Un’Italia giovane, al femminile e che parla inglese, questa è la faccia con cui il nostro Paese si è guadagnato le Olimpiadi del 2026. Un’Italia unita, trasversale, capace di coalizzare partiti diversi e di trasformare i campanili in sistema, questa è la squadra che ha battuto la Svezia 47-34. Favoriti e vincenti, una combinazione rara e soprattutto «complici» una parola inedita per la patria delle fazioni.
Per convincere il Cio bandiere sventolate senza vergogna e i discorsi vivaci delle nostre atlete, tutte donne. Arianna Fontana, 8 medaglie olimpiche dello short track, si scrive il discorso da sé e lo sciorina nel suo inglese perfetto. Lei è sposata con un italo-americano, va bene, ma Michela Moioli e Sofia Goggia no eppure scherzano in tandem, in un’altra lingua e davanti a un pubblico che tende a distrarsi facilmente.

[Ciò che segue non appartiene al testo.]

Lemma trim_trim s : JS.trim (JS.trim s) = JS.trim s.
Proof.
  destruct (trim_shape s) as (_ & _ & _ & _ & _ & [E|(a & tl & init & z & E & E' & Ha & Hz)]).
  - rewrite E. reflexivity.
  - rewrite E.
    pose proof (trim_core [] [] a tl init z (Forall_nil_2 _) (Forall_nil_2 _) E' Ha Hz) as H.
    cbn [app] in H. rewrite app_nil_r in H. exact H.
Qed.

Lemma normalizeLine_trim line : normalizeLine (JS.trim line) = normalizeLine line.
Proof. unfold normalizeLine. rewrite trim_trim. reflexivity. Qed.

Lemma parse_trim now line :
  parseDateLineUTC now (JS.trim line) = parseDateLineUTC now line.
Proof. unfold parseDateLineUTC. rewrite normalizeLine_trim. reflexivity. Qed.

Lemma blank_line_is_no_event now line :
  JS.trim line = [] -> parseDateLineUTC now line = None.
Proof.
  intros H. unfold parseDateLineUTC, normalizeLine. rewrite H. reflexivity.
Qed.

(** The lines that part_000 filters out before the loop are lines the
    parser refuses. *)
Lemma filtered_line_is_no_event now line :
  bool_decide (length (JS.trim line) ≠ 0%nat) && negb (JS.startsWithHash (JS.trim line))
  = false ->
  parseDateLineUTC now line = None.
Proof.
  intros H. apply andb_false_iff in H as [H|H].
  - apply bool_decide_eq_false in H. apply blank_line_is_no_event.
    destruct (JS.trim line); [reflexivity|]. exfalso. apply H. discriminate.
  - apply negb_false_iff in H. unfold JS.startsWithHash in H.
    destruct (JS.trim line) as [|c r] eqn:E; [discriminate|].
    apply N.eqb_eq in H. subst c. eapply comment_line_is_no_event. exact E.
Qed.

Lemma parsedEvents_filtered now label lines :
  parsedEvents now label
    (filter (fun l => bool_decide (length l ≠ 0%nat) && negb (JS.startsWithHash l))
            (map JS.trim lines))
  = parsedEvents now label lines.
Proof.
  unfold parsedEvents. induction lines as [|l ls IH]; [reflexivity|].
  cbn [map omap list_omap].
  destruct (bool_decide (length (JS.trim l) ≠ 0%nat)
            && negb (JS.startsWithHash (JS.trim l))) eqn:E.
  - rewrite filter_cons_True by (apply Is_true_true; exact E).
    cbn [omap list_omap]. rewrite parse_trim, IH. reflexivity.
  - rewrite filter_cons_False by (rewrite Is_true_false; exact E).
    rewrite (filtered_line_is_no_event _ _ E). exact IH.
Qed.

Lemma readers_agree now file label :
  Part000.readScheduleFile now file label = IndexJs.readScheduleFile now file label.
Proof.
  unfold Part000.readScheduleFile, IndexJs.readScheduleFile.
  destruct file as [content|]; [|reflexivity]. cbv zeta.
  rewrite !(scanLines_keepFirst _ _ _ ∅ []) by set_solver.
  rewrite parsedEvents_filtered. reflexivity.
Qed.

(** X4. The two variants of [readScheduleFile] return the same events for
    every file: the lines that part_000 trims and filters out before the
    loop, blank lines and lines that start with [#], are lines the parser
    refuses in index.js, and trimming a line does not change what the
    parser reads. *)
Theorem readScheduleFile_variants_agree now file label :
  Part000.readScheduleFile now file label = IndexJs.readScheduleFile now file label.
Proof. apply readers_agree. Qed.
(** [@dataclass class DockOptions: size = None; fraction = 1; minimum_size = 1] *)
Record DockOptions := mkDockOptions {
  do_size : option Z; do_fraction : Z; do_minimum_size : Z }.

(** [MapRegion(region, order)] from textual.layout. *)
Record MapRegion := mkMapRegion { mr_region : Region; mr_order : Z * Z }.

(** The attributes of a widget that [generate_map] reads. [layout] is
    [Some docks] when the widget is a [View] (whose [layout] is a
    [DockLayout] with these docks) and [None] otherwise. *)
Record Widget := mkWidget {
  visible : bool;
  layout_size : option Z;
  layout_fraction : Z;
  layout_minimim_size : Z;
  layout_offset : Point;
  layout : option (list Dock) }.

(** The object store: every widget identity denotes a widget object. *)
Definition Heap := WidgetId -> Widget.

(** A state monad over the store, failing ([None]) only when the recursion
    fuel runs out (a cyclic view nesting, on which Python recurses forever). *)
Definition M (A : Type) : Type := Heap -> option (A * Heap).

Global Instance M_ret : MRet M := fun A x h => Some (x, h).
Global Instance M_bind : MBind M := fun A B f m h =>
  match m h with Some (x, h') => f x h' | None => None end.

Definition get_widget (w : WidgetId) : M Widget := fun h => Some (h w, h).
Definition get_heap : M Heap := fun h => Some (h, h).
Definition out_of_fuel {A} : M A := fun _ => None.

Fixpoint mapM {A B} (f : A -> M B) (l : list A) : M (list B) :=
  match l with
  | [] => mret []
  | a :: l' => b ← f a; bs ← mapM f l'; mret (b :: bs)
  end.

(** The result of [generate_map]: [dict[Widget, MapRegion]]. *)
Abbreviation LayoutMap := (gmap WidgetId MapRegion).

(** [ratio_resolve] is rich's [rich._ratio.ratio_resolve], an external
    library function: it is a parameter of the whole layout engine. *)
Section Layout.
Variable ratio_resolve : Z -> list DockOptions -> list Z.

(** The state of the placement loop of one dock:
    [render_y] (or [render_x]), [remaining] and [total]. *)
Record LoopState := mkLoopState { render : Z; remaining : Z; total : Z }.

(** Where a placed widget goes, and how the render cursor moves, for each
    of the four edge branches of [generate_map]:
    - top:    [Region(x, render_y, width, size)],        [render_y += size]
    - bottom: [Region(x, render_y - size, width, size)], [render_y -= size]
    - left:   [Region(render_x, y, size, height)],       [render_x += size]
    - right:  [Region(render_x - size, y, size, height)],[render_x -= size] *)
Definition place (e : DockEdge) (x y width height cur size : Z) : Region * Z :=
  match e with
  | Top => (mkRegion x cur width size, cur + size)
  | Bottom => (mkRegion x (cur - size) width size, cur - size)
  | Left => (mkRegion cur y size height, cur + size)
  | Right => (mkRegion (cur - size) y size height, cur - size)
  end.

(** The initial cursor and [remaining] of each branch. *)
Definition loop_init (e : DockEdge) (r : Region) : LoopState :=
  match e with
  | Top => mkLoopState (ry r) (rheight r) 0
  | Bottom => mkLoopState (ry r + rheight r) (rheight r) 0
  | Left => mkLoopState (rx r) (rwidth r) 0
  | Right => mkLoopState (rx r + rwidth r) (rwidth r) 0
  end.

(** The axis extent handed to [ratio_resolve]. *)
Definition axis_extent (e : DockEdge) (r : Region) : Z :=
  match e with Top | Bottom => rheight r | Left | Right => rwidth r end.

(** The loop [for widget, size in zip(dock.widgets, sizes): ...] of each
    branch. It returns the placed [(widget, region)] pairs in order (each one
    is then handed to [add_widget]) and the final loop state; the [break]
    returns at once. [add_widget] writes only to the local [map], which the
    loop never reads, so placing first and adding afterwards is the same. *)
Fixpoint dock_loop (e : DockEdge) (x y width height : Z) (vis : WidgetId -> bool)
    (st : LoopState) (items : list (WidgetId * Z))
    : list (WidgetId * Region) * LoopState :=
  match items with
  | [] => ([], st)
  | (w, size0) :: rest =>
      if negb (vis w) then dock_loop e x y width height vis st rest  (* continue *)
      else
        let size := Z.min (remaining st) size0 in
        if size =? 0 then ([], st)                                     (* break *)
        else
          let '(reg, cur) := place e x y width height (render st) size in
          let st' := mkLoopState cur (Z.max 0 (remaining st - size))
                                 (total st + size) in
          let '(placed, stf) := dock_loop e x y width height vis st' rest in
          ((w, reg) :: placed, stf)
  end.
(** ** Restoring, opening and closing a session *)

Section SessionRuns.

Variable hostname : string.
Variable REACT_APP_API_BASE_URL : Val.
Variable APP_CONFIG : Val.
Variable Server : Type.
Variable serve : Server -> Api.Request -> option (Z * Val) * Server.
Variable stringify : Val -> string.

Local Abbreviation World := (Api.World Server).
Local Abbreviation api :=
  (Api.api hostname REACT_APP_API_BASE_URL APP_CONFIG Server serve).
Local Abbreviation sent :=
  (Api.sent hostname REACT_APP_API_BASE_URL APP_CONFIG Server).
Local Abbreviation initAuth :=
  (AuthContext.initAuth hostname REACT_APP_API_BASE_URL APP_CONFIG Server serve
     stringify).
Local Abbreviation login :=
  (AuthContext.login hostname REACT_APP_API_BASE_URL APP_CONFIG Server serve
     stringify).
Local Abbreviation logout := (@AuthContext.logout Server).
Local Abbreviation clearSession := (AuthContext.clearSession Server).

Lemma both_keys (w : World) storedUser accessToken :
  Api.storage w !! "user" = Some storedUser -> storedUser <> "" ->
  Api.storage w !! "access_token" = Some accessToken -> accessToken <> "" ->
  truthy (Api.getItem "user" w) && truthy (Api.getItem "access_token" w) = true.
Proof.
  intros Hu Hune Ha Hane.
  destruct (getItem_some Server _ _ _ Hu Hune) as [_ ->].
  by destruct (getItem_some Server _ _ _ Ha Hane) as [_ ->].
Qed.

(** Restore with both keys stored and a 2xx answer to the who-am-I
    call: one request goes out, with the stored token as bearer; the
    state is authenticated with the normalized payload; the user key is
    overwritten with it and the tokens stay. *)
Theorem initAuth_restores
    fuel st (w : World) storedUser accessToken status data srv normalized :
  let me := sent currentUserRequest w in
  Api.storage w !! "user" = Some storedUser -> storedUser <> "" ->
  Api.storage w !! "access_token" = Some accessToken -> accessToken <> "" ->
  serve (Api.server w) me = (Some (status, data), srv) ->
  (200 <= status < 300)%Z ->
  AuthContext.normalizeUserData data = Some normalized ->
  initAuth (S fuel) st w =
    Some (restored normalized,
          {| Api.storage := <["user" := stringify normalized]> (Api.storage w);
             Api.href := Api.href w; Api.server := srv;
             Api.trace := Api.trace w ++ [me] |})
  /\ Api.headers me !! "Authorization" = Some ("Bearer " +:+ accessToken).
Proof.
  intros me Hu Hune Ha Hane Hserve Hst Hnorm. split.
  - unfold AuthContext.initAuth, AuthContext.getCurrentUser.
    rewrite (both_keys w _ _ Hu Hune Ha Hane).
    fold currentUserRequest.
    rewrite (api_pass _ _ _ _ _ fuel currentUserRequest w _ srv Hserve)
      by (intros b [= -> _]; lia).
    fold me. rewrite (settle_2xx _ _ _ Hst). simpl. by rewrite Hnorm.
  - by apply sent_authorization.
Qed.
(** X6. Every natural number up to [MAX_SAFE], written in decimal, is
    answered by the status route on its own value: with that status and a
    null body when it lies in [200, 599], and otherwise with 400 and the
    message that names that number. *)
Theorem status_route_decimal (n : Z) (req : Request) (resp : Response) :
  (0 <= n <= MAX_SAFE)%Z ->
  status_route (Number_toString n) req resp
  = Normal (if (200 <=? n)%Z && (n <=? 599)%Z
            then set_body JNull (set_status n resp)
            else set_body (outside_range n) (set_status 400 resp)).
Proof.
  intros Hn. destruct (decimal_reads_back n Hn) as [Hd Hv].
  unfold status_route, all_status, all_status_on, unary_plus.
  rewrite Hd, Hv.
  destruct (Z.ltb_spec n 200), (Z.gtb_spec n 599), (Z.leb_spec 200 n),
    (Z.leb_spec n 599); simpl; try lia; reflexivity.
Qed.

Lemma status_route_decimal_witness :
  status_route "1000" (request_for "/status/1000" []) fresh
  = Normal (set_body (outside_range 1000) (set_status 400 fresh)).
Proof.
  apply (status_route_decimal 1000). vm_compute. split; discriminate.
Defined.

(** ** More on redirects *)

(** [get] returns the value of the first pair of the name. *)
Lemma usp_get_first (name value : string) (before after : URLSearchParams) :
  lacks name before ->
  usp_get name (before ++ (name, value) :: after)%list = Some value.
Proof.
  unfold usp_get, usp_getAll, lacks.
  induction before as [|[k v] before IH]; simpl; intros H.
  - now rewrite String.eqb_refl.
  - inversion H as [|? ? Hk Hrest]; subst. simpl in Hk.
    destruct (String.eqb_spec k name); [contradiction|]. auto.
Qed.

(** X7. The redirect route looks at the first [to] of the query only.
    When its value is empty the answer is the 400 error, even if a later
    [to] has a value; when it is not empty, the [Location] header is that
    value, whatever pairs follow. *)
Theorem get_redirect_first_to
    (req : Request) (resp : Response)
    (before after : URLSearchParams) (target : string) :
  has_query req (before ++ ("to", target) :: after)%list ->
  lacks "to" before ->
  (target = EmptyString -> get_redirect req resp = Normal (missing_to resp))
  /\ (target <> EmptyString ->
      exists r,
        get_redirect req resp = Normal r
        /\ get_header "location" r = Some target).
Proof.
  intros Hq Hlacks.
  assert (Hto : usp_get "to" (searchParams (req_url req)) = Some target).
  { unfold has_query in Hq. rewrite Hq. now apply usp_get_first. }
  unfold get_redirect. rewrite Hto. split.
  - intros ->. reflexivity.
  - intros Hne. destruct target as [|c target]; [contradiction|]. simpl.
    eexists. split; [reflexivity | apply redirect_location].
Qed.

La prova della presentazione, a 24 ore dal giudizio, è un disastro «noiosa, pesante, troppo istituzionale, grigia», così la delegazione la scardina la sera prima del voto: frasi più corte, spazio alle ragazze dopo i messaggi del presidente della Repubblica e del premier Conte, ma stavolta la politica non si prende la scena, si tiene il merito. Hanno lavorato dietro le quinte, un gruppo variegato e persino improbabile che si è ritrovato a cucire insieme interessi ben diversi e ha trovato un’intesa. Lega e sinistra sintonizzati su un obiettivo comune. Il presidente del Veneto Zaia lo chiama «magic team», lui, leghista, che ha letteralmente duettato con il sindaco di Milano, pd, sul palco del Cio. Sincronia temporanea che Sala motiva così: «La politica si deve sfidare sul modo di vedere la società, non su quelle che sono palesemente opportunità di tutti. Terrò sempre alti i valori della sinistra, non farò mai battaglie su questioni come le Olimpiadi».

La capacità di osare
Si è già visto un lavoro concreto perché questa candidatura è nata senza neanche un protocollo per portarla avanti, ha unito regioni diverse quando ancora la procedura non lo riteneva possibile. Ha scelto il nome di due città anche se era proibito dalle regole. Ha osato. «Abbiamo inventato questa vittoria dal niente», il capo del Coni Malagò si prende la rivincita dopo le porte in faccia del sindaco di Roma Raggi. C’era una volta una nazione che non voleva i Giochi degli sprechi, che non si fidava, ora il dossier che ha superato la concorrenza esibisce fiero l’83 per cento dei consensi. Ed è lo stesso popolo del sì che va in piazza per spingere i propri rappresentanti a non boicottare qualsiasi opzione di sviluppo. «Una bella figura dell’Italia davanti al mondo», ripetono in tanti. Le brutte figure non sono mancate ultimamente e gli avversari svedesi ce ne ricordano pure una sul campo mentre ci fanno le congratulazioni: «Noi vi abbiamo battuti nelle qualificazioni dei Mondiali 2018, voi vi siete rifatti qui». Non proprio e non solo, ma serviva dare un’immagine migliore di noi.

L’appoggio dei francesi
Le Olimpiadi a venire ci cambiano, non faranno ripartire istantaneamente l’economia ma dimostrano cosa succede quando si esaltano potenzialità spesso sprecate. Malagò sarà il capo del comitato organizzatore e lo dice Giorgetti, lo stessa persona che ha litigato con lui per la spartizione del potere sportivo. Si sono detti qualsiasi cattiveria e hanno poi creato insieme le alleanze per questi Giochi. Giorgetti sul fronte interno e Malagò su quello esterno. Una raccolta di consensi capillare che alla fine ha avuto la conferma della matematica. Pronostico rispettato e una divisione delle alleanze che non rispecchiano certo quelle socio-economiche. Qui gli americani ci votano sempre contro, anche stavolta e i francesi, che avrebbero dovuto tradirci per le tensioni con il governo, ci hanno appoggiato. Qui funziona in un altro modo, ma non è detto che non si possa trapiantare un paio di mosse riuscite anche altrove. Magari per altre belle figure.